───── RECORDS FOR THIS TASK
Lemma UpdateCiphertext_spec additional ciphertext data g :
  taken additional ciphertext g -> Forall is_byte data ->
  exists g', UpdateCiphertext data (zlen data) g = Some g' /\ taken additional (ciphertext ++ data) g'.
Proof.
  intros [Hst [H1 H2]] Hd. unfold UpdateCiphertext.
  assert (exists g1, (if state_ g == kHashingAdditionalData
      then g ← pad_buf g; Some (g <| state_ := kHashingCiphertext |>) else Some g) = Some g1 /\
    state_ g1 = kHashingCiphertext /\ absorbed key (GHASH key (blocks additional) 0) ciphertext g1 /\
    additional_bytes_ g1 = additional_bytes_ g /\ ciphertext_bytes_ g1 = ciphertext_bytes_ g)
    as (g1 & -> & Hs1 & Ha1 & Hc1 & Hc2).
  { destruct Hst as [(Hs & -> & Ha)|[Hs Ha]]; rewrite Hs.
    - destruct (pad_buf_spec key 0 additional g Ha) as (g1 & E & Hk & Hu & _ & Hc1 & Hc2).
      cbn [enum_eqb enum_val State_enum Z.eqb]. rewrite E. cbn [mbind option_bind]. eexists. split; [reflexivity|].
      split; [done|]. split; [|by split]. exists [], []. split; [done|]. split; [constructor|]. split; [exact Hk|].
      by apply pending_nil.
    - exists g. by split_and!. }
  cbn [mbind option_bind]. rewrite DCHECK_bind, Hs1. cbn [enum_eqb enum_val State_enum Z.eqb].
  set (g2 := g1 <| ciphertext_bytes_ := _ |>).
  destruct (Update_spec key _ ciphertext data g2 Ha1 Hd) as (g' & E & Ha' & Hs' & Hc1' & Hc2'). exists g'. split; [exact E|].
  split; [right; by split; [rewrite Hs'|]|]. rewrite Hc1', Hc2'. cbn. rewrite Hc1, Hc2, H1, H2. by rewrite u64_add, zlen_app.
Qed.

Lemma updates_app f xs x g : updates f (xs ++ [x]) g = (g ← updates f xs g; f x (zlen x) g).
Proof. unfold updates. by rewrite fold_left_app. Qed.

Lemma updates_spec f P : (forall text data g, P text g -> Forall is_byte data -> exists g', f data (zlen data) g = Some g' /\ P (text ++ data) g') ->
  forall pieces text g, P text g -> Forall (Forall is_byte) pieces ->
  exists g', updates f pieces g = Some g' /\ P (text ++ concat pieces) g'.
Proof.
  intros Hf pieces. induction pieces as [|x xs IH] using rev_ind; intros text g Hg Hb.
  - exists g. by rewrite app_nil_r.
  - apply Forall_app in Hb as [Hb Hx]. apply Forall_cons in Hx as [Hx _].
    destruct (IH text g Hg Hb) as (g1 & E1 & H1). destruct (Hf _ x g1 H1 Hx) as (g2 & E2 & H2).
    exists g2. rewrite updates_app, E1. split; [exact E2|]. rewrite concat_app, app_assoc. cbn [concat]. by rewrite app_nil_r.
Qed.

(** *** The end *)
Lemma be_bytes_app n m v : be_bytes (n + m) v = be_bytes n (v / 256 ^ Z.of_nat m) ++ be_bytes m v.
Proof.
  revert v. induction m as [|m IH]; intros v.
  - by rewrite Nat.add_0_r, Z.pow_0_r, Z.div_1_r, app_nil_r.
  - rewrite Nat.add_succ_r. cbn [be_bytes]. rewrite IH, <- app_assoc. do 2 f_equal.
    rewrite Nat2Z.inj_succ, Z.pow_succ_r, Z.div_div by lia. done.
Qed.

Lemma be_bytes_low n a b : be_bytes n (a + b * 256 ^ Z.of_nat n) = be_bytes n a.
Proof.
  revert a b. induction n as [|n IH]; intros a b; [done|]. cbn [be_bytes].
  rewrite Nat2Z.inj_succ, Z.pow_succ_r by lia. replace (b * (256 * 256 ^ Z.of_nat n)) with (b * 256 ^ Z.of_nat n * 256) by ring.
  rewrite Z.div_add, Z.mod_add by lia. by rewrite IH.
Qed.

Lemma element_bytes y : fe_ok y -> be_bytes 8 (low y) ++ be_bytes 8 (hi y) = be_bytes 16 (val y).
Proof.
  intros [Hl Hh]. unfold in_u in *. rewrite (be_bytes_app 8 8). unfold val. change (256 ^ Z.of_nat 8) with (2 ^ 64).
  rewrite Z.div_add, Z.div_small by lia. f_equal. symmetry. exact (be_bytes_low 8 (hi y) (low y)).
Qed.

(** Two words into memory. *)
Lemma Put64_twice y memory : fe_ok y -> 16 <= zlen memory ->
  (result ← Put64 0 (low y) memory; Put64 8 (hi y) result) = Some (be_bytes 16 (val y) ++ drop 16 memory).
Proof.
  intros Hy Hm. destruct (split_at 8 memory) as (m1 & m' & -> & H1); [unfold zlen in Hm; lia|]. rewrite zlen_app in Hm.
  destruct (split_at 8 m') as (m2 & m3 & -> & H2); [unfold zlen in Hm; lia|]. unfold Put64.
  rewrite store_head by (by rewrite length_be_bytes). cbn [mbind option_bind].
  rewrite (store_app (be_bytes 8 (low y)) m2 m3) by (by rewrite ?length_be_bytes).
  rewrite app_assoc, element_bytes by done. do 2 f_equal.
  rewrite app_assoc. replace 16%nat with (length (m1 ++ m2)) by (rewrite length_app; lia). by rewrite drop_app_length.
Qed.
──────────
• AIM OF THE EXERCISE:
Take the records above and return, word for word, only the lines that fall from the line with "- rewrite Nat.add_succ_r." to the line with "revert a b.", both of them included.

• PROBLEM SOLUTION:
  - rewrite Nat.add_succ_r. cbn [be_bytes]. rewrite IH, <- app_assoc. do 2 f_equal.
    rewrite Nat2Z.inj_succ, Z.pow_succ_r, Z.div_div by lia. done.
Qed.

Lemma be_bytes_low n a b : be_bytes n (a + b * 256 ^ Z.of_nat n) = be_bytes n a.
Proof.
  revert a b. induction n as [|n IH]; intros a b; [done|]. cbn [be_bytes].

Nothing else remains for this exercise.